Instructions to follow: Search the records for the string "Some" and copy every line where it turns up.

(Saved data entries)
::::::::::
Lemma reads_table t rest : Forall byte t -> Forall byte rest ->
  ReadTableNameMatching t (at_ (component_code (TableName, PString t) ++ rest)) = (Some tt, at_ rest).
Proof.
  intros Ht Hr. unfold ReadTableNameMatching, ReadLabeledStringMatching.
  assert (E : bytes_eqb t t = true) by (by apply bool_decide_true).
  unfold bind at 1. erewrite bind_ok by (by apply reads_string). erewrite bind_ok by done. cbn [ok_ at_]. by rewrite E.
Qed.

Lemma reads_terminator rest : Forall byte rest ->
  ReadTerminator (at_ (component_code (Terminator, PNone) ++ rest)) = (Some tt, at_ rest).
Proof. intros Hr. by apply (reader_expect Terminator). Qed.

(** A path ends before a component with another label. *)
Lemma read_segments_spec fuel acc p c rest : path_ok p -> component_ok c -> c.1 <> PathSegment -> Forall byte rest ->
  (length p < fuel)%nat ->
  read_segments fuel acc (at_ (encs component_code (path_components p) ++ component_code c ++ rest)) =
    (Some (acc ++ p), at_ (component_code c ++ rest)).
Proof.
  intros Hp Hc Hl Hr. revert fuel acc. induction Hp as [|s p Hs Hp IH]; intros [|fuel] acc Hf; [cbn in Hf; lia| |cbn in Hf; lia|];
    cbn [read_segments].
  - unfold encs. cbn [map path_components concat app].
    destruct (signed_code_head (label_value c.1) (label_int64 _)) as (b & t & E & _).
    assert (He : empty (at_ (component_code c ++ rest)) = (Some false, at_ (component_code c ++ rest))).
    { unfold empty, component_code. cbn [ok_ src_ at_]. rewrite E. done. }
    erewrite bind_ok by exact He. cbv beta iota. erewrite bind_ok by done. cbn [src_ at_].
    erewrite bind_ok by (by apply reader_component_label). destruct (Z.eqb_spec (label_value c.1) (label_value PathSegment)) as [E'|_].
    { by apply label_value_inj in E'. }
    cbn [negb]. cbv beta iota. erewrite bind_ok by done. cbn [ok_ at_ ret]. by rewrite app_nil_r.
  - change (path_components (s :: p)) with ((PathSegment, PString s) :: path_components p). rewrite encs_cons, <- app_assoc.
    set (more := encs component_code (path_components p) ++ component_code c ++ rest).
    assert (Hm : Forall byte more).
    { unfold more. rewrite !Forall_app. split; [by apply components_byte, path_components_ok|]. split; [by apply component_byte|done]. }
    destruct (signed_code_head (label_value PathSegment) (label_int64 _)) as (b & t & E & _).
    assert (He : empty (at_ (component_code (PathSegment, PString s) ++ more)) = (Some false, at_ (component_code (PathSegment, PString s) ++ more))).
    { unfold empty, component_code. cbn [ok_ src_ at_ fst]. rewrite E. done. }
    erewrite bind_ok by exact He. cbv beta iota. erewrite bind_ok by done.
    erewrite bind_ok by (by apply reader_component_label). cbn [fst snd payload_code]. rewrite Z.eqb_refl. cbv beta iota delta [negb].
    erewrite bind_ok by (by apply reader_string). erewrite bind_ok by done. cbn [ok_ at_ negb].
    unfold more. rewrite IH by (cbn in Hf; lia). by rewrite <- app_assoc.
Qed.

Lemma path_components_length p : (length p <= length (encs component_code (path_components p)))%nat.
Proof.
  induction p as [|s p IH]; [done|]. change (path_components (s :: p)) with ((PathSegment, PString s) :: path_components p).
  rewrite encs_cons, length_app. cbn [length].
  assert (1 <= length (component_code (PathSegment, PString s)))%nat; [|lia].
  unfold component_code. rewrite length_app, signed_code_length. cbn [fst].
  pose proof (signed_len_spec (label_value PathSegment) (label_int64 _)) as [? _]. lia.
Qed.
::::::::::
Written answer:
  ReadTableNameMatching t (at_ (component_code (TableName, PString t) ++ rest)) = (Some tt, at_ rest).
  ReadTerminator (at_ (component_code (Terminator, PNone) ++ rest)) = (Some tt, at_ rest).
    (Some (acc ++ p), at_ (component_code c ++ rest)).
    assert (He : empty (at_ (component_code c ++ rest)) = (Some false, at_ (component_code c ++ rest))).
    assert (He : empty (at_ (component_code (PathSegment, PString s) ++ more)) = (Some false, at_ (component_code (PathSegment, PString s) ++ more))).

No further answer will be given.